● ASSIGNED TASK
Restate word for word the lines that begin the listing and end with the line holding "apply guarded_only. intros".

● THE DATA
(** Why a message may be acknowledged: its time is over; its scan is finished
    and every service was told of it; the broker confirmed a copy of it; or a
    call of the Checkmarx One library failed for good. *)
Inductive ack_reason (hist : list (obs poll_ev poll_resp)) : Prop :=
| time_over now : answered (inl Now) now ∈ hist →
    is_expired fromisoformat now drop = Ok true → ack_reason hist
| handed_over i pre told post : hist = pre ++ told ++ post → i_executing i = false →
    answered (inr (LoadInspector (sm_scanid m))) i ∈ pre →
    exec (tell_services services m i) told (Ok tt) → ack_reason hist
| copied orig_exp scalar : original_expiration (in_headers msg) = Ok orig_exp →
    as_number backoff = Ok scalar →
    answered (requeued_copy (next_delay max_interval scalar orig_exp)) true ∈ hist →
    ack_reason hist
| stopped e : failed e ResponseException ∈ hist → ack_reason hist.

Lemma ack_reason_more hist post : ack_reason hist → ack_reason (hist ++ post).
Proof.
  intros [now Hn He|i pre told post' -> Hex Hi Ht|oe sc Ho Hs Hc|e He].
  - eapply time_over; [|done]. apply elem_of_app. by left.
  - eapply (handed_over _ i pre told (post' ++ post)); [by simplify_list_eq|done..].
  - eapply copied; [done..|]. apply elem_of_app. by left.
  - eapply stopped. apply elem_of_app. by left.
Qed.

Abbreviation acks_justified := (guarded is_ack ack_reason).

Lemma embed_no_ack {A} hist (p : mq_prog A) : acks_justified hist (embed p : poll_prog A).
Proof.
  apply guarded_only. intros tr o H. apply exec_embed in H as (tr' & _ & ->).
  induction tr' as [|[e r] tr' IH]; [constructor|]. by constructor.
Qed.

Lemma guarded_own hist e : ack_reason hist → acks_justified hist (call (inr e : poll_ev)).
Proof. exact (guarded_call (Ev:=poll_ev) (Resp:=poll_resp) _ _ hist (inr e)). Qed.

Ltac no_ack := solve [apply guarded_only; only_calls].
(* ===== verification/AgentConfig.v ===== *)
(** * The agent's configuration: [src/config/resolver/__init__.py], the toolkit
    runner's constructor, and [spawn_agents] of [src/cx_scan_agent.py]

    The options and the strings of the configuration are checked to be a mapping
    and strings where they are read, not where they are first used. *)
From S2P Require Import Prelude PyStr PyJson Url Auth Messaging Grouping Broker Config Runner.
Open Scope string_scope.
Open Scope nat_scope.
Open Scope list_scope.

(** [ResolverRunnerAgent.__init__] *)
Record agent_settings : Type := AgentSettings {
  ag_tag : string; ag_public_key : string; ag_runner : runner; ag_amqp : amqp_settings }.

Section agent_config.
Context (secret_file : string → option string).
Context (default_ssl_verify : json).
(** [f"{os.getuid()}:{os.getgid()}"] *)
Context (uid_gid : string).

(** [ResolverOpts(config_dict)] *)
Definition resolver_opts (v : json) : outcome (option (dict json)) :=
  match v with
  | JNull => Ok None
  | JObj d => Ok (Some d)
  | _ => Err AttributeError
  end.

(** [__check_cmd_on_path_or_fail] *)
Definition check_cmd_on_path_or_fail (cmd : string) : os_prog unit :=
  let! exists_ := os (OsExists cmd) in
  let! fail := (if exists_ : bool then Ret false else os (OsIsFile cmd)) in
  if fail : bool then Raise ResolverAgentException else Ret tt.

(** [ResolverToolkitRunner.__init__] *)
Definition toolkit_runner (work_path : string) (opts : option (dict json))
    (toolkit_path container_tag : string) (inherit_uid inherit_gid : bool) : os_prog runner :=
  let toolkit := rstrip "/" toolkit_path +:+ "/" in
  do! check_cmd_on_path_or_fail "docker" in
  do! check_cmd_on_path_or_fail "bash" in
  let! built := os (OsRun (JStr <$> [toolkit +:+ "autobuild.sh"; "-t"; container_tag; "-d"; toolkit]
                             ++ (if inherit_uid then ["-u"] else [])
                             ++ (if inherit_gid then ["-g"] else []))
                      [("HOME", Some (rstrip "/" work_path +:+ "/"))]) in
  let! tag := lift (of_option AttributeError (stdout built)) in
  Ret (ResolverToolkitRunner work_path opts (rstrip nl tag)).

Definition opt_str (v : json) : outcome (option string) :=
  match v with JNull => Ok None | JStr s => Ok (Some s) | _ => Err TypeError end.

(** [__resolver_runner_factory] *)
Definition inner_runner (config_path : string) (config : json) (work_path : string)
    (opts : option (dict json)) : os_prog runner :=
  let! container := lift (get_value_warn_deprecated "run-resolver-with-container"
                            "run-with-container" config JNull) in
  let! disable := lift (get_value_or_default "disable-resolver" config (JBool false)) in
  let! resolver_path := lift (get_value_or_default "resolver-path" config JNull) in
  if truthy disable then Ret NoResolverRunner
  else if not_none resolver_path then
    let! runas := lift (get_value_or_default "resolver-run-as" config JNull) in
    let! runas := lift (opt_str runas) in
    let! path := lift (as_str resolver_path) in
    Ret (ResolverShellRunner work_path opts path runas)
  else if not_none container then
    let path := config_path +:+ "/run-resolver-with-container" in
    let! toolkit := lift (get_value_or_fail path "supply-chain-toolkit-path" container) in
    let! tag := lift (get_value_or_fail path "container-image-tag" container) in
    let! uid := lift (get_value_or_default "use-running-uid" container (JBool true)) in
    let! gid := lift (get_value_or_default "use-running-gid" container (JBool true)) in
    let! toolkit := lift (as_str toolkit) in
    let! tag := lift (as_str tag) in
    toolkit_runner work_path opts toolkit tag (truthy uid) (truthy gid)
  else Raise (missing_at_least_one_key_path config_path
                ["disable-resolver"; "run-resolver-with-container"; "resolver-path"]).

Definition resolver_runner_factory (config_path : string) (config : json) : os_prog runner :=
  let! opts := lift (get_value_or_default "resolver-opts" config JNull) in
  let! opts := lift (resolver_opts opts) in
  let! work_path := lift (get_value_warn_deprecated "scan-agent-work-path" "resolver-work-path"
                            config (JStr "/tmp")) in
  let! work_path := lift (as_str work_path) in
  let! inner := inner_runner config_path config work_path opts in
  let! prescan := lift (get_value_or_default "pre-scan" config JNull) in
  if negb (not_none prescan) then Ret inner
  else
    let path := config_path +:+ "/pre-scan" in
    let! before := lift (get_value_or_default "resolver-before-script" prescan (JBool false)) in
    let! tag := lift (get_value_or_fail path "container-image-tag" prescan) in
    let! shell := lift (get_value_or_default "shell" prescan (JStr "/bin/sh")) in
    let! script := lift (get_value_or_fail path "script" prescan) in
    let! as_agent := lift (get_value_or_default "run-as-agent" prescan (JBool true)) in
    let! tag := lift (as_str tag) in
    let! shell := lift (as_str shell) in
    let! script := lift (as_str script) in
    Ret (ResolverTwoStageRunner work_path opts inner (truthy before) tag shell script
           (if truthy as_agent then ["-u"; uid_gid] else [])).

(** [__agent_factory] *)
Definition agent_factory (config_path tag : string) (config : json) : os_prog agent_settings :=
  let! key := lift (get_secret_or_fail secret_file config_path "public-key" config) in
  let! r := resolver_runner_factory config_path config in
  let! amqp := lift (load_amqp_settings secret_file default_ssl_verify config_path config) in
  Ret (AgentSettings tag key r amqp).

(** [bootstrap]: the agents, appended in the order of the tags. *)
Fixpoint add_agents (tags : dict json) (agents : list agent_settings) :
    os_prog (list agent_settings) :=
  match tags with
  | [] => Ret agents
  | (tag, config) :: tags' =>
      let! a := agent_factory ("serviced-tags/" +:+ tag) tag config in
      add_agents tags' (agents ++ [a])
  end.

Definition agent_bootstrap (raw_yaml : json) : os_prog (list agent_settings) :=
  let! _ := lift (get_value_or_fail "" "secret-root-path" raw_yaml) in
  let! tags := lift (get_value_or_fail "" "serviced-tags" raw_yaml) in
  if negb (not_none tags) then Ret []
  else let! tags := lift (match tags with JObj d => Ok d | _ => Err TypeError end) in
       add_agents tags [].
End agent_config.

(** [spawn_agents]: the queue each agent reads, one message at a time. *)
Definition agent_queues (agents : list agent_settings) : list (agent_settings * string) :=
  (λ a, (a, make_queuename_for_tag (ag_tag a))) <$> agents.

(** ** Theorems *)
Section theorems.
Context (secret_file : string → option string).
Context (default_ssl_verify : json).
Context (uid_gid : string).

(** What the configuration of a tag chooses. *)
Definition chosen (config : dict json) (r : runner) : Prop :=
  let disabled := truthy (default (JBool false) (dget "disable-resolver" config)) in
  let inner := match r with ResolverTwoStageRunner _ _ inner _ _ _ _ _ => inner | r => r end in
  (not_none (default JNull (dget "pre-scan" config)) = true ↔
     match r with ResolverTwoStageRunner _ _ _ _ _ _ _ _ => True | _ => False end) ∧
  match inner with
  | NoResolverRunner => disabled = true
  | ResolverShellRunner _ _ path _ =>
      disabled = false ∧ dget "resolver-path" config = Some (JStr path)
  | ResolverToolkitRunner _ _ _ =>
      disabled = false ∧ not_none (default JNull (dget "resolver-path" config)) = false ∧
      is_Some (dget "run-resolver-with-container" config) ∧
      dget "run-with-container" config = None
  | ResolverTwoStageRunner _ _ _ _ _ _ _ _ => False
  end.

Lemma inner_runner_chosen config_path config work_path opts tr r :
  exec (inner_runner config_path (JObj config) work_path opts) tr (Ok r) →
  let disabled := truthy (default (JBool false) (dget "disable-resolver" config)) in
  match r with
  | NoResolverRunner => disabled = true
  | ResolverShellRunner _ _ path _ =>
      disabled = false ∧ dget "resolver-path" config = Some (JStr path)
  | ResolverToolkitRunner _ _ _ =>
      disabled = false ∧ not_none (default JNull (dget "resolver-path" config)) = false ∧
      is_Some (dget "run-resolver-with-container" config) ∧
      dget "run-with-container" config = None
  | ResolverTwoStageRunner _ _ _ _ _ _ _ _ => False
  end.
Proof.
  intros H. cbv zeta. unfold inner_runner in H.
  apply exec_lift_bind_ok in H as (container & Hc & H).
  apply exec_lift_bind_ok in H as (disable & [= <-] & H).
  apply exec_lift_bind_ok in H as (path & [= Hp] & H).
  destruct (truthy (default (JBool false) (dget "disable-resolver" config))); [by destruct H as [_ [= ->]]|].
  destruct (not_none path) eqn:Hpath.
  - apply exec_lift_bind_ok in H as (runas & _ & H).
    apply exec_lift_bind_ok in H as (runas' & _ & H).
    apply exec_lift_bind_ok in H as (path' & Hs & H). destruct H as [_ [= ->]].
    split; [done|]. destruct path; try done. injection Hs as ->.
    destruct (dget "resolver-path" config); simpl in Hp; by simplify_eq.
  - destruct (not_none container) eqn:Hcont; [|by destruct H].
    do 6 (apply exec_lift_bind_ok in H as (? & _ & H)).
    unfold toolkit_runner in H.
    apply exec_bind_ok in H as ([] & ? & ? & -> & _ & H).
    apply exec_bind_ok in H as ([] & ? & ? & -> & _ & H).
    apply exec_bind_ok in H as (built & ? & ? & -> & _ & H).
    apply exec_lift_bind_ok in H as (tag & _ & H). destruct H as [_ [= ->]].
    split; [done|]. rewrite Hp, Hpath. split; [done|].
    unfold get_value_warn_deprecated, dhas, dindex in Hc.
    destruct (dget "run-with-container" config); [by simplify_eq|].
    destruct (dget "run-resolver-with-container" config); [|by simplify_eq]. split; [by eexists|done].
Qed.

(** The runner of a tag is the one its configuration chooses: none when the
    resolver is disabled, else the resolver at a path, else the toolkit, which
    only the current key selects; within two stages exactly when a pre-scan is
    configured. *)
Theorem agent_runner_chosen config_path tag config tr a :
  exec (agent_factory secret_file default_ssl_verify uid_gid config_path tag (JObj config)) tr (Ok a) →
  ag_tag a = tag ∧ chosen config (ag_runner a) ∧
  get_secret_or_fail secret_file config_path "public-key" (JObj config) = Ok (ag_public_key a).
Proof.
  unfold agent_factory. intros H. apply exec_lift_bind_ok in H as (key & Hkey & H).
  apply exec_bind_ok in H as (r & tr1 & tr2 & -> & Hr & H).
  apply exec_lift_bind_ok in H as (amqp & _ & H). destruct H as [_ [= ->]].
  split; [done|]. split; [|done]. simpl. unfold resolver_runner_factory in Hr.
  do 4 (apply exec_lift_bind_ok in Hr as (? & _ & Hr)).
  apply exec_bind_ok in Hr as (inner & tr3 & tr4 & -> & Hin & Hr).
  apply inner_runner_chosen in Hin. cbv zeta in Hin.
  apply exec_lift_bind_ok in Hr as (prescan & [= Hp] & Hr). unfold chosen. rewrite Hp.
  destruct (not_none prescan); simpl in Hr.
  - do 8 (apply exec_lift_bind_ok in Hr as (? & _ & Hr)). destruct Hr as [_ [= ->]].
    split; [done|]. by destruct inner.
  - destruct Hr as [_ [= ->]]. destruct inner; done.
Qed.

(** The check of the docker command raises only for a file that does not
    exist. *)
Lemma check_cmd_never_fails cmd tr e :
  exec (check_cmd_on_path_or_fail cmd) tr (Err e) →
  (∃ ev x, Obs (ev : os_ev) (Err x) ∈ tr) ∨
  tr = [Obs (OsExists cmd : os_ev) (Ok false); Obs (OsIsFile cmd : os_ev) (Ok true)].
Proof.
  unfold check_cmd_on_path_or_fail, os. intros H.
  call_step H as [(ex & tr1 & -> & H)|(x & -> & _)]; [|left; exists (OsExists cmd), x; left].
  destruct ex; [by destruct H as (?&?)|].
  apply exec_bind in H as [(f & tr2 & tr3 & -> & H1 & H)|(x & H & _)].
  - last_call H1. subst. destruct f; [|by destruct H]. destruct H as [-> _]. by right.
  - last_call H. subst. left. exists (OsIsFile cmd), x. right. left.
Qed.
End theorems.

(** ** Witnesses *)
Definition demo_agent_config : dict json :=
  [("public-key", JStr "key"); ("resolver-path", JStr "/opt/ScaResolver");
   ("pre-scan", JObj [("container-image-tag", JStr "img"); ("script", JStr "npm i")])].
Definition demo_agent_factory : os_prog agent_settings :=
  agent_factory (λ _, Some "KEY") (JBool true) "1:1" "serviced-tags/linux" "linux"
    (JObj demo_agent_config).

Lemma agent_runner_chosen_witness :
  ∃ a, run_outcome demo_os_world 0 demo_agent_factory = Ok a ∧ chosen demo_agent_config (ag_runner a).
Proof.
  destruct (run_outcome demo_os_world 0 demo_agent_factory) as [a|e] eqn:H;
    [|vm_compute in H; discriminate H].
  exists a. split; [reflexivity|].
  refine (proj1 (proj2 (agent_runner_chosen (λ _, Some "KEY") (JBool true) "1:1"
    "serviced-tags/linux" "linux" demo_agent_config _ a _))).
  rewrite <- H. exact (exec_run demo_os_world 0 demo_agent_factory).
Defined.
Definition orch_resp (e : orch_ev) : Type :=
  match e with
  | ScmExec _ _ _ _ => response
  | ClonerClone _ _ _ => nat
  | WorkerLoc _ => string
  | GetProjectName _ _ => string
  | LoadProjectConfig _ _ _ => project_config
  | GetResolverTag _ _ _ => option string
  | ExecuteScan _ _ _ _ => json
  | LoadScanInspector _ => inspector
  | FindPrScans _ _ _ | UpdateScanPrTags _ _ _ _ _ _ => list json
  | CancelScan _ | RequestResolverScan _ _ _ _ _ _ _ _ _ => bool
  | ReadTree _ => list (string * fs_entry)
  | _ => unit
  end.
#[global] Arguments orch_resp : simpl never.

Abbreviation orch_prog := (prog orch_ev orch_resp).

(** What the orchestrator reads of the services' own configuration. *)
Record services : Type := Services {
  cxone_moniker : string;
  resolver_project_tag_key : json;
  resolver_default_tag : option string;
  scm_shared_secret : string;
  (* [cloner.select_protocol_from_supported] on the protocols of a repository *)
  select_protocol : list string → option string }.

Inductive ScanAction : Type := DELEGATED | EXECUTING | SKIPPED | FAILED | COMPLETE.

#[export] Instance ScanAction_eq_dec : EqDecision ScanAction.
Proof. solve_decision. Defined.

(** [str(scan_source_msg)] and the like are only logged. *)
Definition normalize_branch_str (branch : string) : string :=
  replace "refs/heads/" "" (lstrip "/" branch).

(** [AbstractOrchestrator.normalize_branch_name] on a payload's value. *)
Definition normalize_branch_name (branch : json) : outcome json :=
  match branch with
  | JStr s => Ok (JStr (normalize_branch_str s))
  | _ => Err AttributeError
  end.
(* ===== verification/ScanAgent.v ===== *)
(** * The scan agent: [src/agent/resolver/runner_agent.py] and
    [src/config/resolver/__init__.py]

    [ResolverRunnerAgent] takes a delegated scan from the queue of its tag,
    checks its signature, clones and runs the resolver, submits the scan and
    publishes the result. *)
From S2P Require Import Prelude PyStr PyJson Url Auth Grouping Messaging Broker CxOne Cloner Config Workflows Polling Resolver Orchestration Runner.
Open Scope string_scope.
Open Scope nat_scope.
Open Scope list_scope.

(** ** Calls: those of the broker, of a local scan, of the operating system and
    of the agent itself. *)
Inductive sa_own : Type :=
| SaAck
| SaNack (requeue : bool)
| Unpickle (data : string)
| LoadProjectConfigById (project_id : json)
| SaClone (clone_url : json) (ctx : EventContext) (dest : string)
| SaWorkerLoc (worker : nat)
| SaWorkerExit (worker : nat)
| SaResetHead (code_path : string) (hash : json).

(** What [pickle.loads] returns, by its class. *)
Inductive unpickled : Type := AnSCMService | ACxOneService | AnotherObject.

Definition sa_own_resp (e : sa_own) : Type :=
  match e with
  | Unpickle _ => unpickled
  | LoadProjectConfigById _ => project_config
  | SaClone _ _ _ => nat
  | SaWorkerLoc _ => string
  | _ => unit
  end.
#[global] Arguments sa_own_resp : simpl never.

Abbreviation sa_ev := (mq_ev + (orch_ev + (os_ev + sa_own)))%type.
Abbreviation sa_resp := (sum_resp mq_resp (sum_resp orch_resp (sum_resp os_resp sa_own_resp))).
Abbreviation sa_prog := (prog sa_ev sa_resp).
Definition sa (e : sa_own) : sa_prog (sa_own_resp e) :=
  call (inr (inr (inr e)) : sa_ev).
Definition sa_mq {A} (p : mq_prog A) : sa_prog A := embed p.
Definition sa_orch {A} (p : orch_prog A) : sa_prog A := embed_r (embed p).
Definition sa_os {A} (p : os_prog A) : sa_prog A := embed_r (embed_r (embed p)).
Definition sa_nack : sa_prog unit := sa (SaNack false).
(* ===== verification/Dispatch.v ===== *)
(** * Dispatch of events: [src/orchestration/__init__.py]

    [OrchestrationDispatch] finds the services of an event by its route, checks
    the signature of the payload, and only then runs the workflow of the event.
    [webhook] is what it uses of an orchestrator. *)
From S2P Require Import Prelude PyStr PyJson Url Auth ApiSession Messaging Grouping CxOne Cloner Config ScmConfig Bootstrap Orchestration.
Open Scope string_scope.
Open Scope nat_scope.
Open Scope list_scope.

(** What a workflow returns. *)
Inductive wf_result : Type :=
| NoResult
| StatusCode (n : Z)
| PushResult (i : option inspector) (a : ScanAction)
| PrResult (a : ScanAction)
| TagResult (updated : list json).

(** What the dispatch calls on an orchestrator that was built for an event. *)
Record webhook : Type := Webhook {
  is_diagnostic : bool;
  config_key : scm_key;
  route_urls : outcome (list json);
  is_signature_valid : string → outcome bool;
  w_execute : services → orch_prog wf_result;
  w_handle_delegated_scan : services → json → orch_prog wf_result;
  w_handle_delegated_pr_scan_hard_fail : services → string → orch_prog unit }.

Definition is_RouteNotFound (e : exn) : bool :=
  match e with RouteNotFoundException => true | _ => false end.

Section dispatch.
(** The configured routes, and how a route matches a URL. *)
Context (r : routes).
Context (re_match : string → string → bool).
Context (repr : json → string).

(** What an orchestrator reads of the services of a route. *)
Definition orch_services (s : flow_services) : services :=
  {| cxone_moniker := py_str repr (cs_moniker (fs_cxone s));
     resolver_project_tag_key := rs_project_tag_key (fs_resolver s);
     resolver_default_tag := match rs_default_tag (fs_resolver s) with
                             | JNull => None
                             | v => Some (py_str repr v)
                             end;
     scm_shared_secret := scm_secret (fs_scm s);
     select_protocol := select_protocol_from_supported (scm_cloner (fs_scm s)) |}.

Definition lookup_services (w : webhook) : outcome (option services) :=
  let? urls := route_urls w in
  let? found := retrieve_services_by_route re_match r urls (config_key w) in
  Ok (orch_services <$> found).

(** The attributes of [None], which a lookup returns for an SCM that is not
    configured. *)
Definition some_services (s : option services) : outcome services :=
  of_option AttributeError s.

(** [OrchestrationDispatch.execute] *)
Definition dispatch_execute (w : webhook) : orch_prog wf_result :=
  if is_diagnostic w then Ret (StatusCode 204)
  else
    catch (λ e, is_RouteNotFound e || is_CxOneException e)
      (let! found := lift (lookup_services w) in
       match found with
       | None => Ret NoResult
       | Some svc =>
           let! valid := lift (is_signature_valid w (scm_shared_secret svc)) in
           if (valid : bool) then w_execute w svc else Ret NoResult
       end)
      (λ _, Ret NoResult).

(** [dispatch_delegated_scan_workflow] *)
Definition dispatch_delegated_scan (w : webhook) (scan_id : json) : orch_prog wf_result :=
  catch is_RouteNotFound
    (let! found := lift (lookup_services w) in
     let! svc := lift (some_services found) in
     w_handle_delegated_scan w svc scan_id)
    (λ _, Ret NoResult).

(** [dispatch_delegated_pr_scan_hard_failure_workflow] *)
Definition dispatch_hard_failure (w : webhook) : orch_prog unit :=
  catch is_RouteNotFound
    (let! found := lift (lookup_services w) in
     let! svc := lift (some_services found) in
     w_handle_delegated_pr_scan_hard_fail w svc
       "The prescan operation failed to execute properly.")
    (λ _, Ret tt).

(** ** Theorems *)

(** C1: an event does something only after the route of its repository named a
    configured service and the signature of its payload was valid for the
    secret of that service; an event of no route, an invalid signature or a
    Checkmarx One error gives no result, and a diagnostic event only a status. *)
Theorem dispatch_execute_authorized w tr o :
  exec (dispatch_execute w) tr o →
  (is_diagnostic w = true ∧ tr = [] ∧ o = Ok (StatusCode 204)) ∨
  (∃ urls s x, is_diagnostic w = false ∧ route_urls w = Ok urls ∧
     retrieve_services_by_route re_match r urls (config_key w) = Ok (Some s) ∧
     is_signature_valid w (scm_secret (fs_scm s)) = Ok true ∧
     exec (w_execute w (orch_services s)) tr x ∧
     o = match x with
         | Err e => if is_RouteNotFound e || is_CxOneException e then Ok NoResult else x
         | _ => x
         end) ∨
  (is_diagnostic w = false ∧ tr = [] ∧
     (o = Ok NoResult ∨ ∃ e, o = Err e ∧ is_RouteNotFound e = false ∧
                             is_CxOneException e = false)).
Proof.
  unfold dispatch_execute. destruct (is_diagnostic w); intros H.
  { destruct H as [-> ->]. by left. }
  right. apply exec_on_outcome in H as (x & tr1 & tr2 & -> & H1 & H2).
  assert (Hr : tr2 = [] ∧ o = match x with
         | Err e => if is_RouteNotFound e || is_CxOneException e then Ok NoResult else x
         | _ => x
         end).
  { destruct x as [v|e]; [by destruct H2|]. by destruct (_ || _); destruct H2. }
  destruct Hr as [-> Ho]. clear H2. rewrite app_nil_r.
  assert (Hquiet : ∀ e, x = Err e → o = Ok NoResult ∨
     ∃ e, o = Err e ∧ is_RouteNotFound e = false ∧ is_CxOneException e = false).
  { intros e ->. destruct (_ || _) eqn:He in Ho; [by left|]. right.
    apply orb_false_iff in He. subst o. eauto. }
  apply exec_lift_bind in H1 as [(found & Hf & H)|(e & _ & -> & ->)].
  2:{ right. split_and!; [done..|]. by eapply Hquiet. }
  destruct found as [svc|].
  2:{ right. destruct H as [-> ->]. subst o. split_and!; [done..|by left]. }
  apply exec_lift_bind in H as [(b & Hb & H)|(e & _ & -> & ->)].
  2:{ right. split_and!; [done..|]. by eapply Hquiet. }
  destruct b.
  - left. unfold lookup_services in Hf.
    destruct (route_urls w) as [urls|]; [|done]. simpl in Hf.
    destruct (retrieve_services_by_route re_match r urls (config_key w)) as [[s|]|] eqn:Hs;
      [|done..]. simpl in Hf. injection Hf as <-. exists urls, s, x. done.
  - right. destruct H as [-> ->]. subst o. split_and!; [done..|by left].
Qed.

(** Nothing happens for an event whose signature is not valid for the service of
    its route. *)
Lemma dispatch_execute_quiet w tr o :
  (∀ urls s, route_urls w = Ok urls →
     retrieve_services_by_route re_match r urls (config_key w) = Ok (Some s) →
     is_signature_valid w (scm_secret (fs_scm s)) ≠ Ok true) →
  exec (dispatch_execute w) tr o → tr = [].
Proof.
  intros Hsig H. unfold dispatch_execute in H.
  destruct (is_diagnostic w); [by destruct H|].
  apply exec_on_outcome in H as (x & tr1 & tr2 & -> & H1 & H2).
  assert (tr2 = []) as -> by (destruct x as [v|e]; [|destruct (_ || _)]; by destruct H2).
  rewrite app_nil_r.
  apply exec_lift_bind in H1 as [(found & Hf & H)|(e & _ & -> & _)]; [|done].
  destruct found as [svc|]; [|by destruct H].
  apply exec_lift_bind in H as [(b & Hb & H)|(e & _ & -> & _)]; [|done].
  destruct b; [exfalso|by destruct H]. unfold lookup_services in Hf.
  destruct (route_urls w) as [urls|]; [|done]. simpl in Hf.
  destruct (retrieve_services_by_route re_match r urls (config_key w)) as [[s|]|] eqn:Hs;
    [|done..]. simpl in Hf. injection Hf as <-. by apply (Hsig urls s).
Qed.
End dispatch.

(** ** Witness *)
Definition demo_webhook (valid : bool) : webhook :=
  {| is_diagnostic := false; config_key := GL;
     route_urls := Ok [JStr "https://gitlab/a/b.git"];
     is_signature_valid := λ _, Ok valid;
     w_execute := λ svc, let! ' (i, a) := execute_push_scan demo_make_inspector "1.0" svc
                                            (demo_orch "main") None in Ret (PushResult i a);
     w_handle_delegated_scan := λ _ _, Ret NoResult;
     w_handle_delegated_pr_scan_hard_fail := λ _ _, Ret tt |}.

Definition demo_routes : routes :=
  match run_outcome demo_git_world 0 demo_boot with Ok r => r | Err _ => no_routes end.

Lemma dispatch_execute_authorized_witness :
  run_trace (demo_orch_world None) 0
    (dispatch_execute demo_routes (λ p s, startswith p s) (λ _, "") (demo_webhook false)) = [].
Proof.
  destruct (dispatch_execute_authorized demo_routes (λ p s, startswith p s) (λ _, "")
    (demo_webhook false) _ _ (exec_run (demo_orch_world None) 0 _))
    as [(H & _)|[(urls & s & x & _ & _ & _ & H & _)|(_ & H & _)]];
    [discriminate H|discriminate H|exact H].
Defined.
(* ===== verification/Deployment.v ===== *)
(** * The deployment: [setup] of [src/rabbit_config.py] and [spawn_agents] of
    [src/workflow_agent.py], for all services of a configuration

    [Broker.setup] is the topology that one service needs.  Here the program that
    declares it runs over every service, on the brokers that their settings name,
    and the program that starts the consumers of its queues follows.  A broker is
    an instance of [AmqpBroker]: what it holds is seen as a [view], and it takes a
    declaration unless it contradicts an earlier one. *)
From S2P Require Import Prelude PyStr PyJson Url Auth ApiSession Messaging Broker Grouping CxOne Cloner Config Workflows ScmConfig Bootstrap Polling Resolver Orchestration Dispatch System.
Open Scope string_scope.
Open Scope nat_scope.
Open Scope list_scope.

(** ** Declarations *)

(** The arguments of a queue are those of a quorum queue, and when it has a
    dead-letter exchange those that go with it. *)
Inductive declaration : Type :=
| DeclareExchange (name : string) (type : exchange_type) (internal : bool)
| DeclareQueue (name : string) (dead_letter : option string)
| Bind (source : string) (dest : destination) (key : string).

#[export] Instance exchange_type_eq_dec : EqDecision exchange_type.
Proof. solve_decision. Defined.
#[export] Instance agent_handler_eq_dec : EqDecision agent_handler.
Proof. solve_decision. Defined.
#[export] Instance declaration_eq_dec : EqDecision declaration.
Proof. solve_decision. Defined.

● EXERCISE SOLUTION
(** Why a message may be acknowledged: its time is over; its scan is finished
    and every service was told of it; the broker confirmed a copy of it; or a
    call of the Checkmarx One library failed for good. *)
Inductive ack_reason (hist : list (obs poll_ev poll_resp)) : Prop :=
| time_over now : answered (inl Now) now ∈ hist →
    is_expired fromisoformat now drop = Ok true → ack_reason hist
| handed_over i pre told post : hist = pre ++ told ++ post → i_executing i = false →
    answered (inr (LoadInspector (sm_scanid m))) i ∈ pre →
    exec (tell_services services m i) told (Ok tt) → ack_reason hist
| copied orig_exp scalar : original_expiration (in_headers msg) = Ok orig_exp →
    as_number backoff = Ok scalar →
    answered (requeued_copy (next_delay max_interval scalar orig_exp)) true ∈ hist →
    ack_reason hist
| stopped e : failed e ResponseException ∈ hist → ack_reason hist.

Lemma ack_reason_more hist post : ack_reason hist → ack_reason (hist ++ post).
Proof.
  intros [now Hn He|i pre told post' -> Hex Hi Ht|oe sc Ho Hs Hc|e He].
  - eapply time_over; [|done]. apply elem_of_app. by left.
  - eapply (handed_over _ i pre told (post' ++ post)); [by simplify_list_eq|done..].
  - eapply copied; [done..|]. apply elem_of_app. by left.
  - eapply stopped. apply elem_of_app. by left.
Qed.

Abbreviation acks_justified := (guarded is_ack ack_reason).

Lemma embed_no_ack {A} hist (p : mq_prog A) : acks_justified hist (embed p : poll_prog A).
Proof.
  apply guarded_only. intros tr o H. apply exec_embed in H as (tr' & _ & ->).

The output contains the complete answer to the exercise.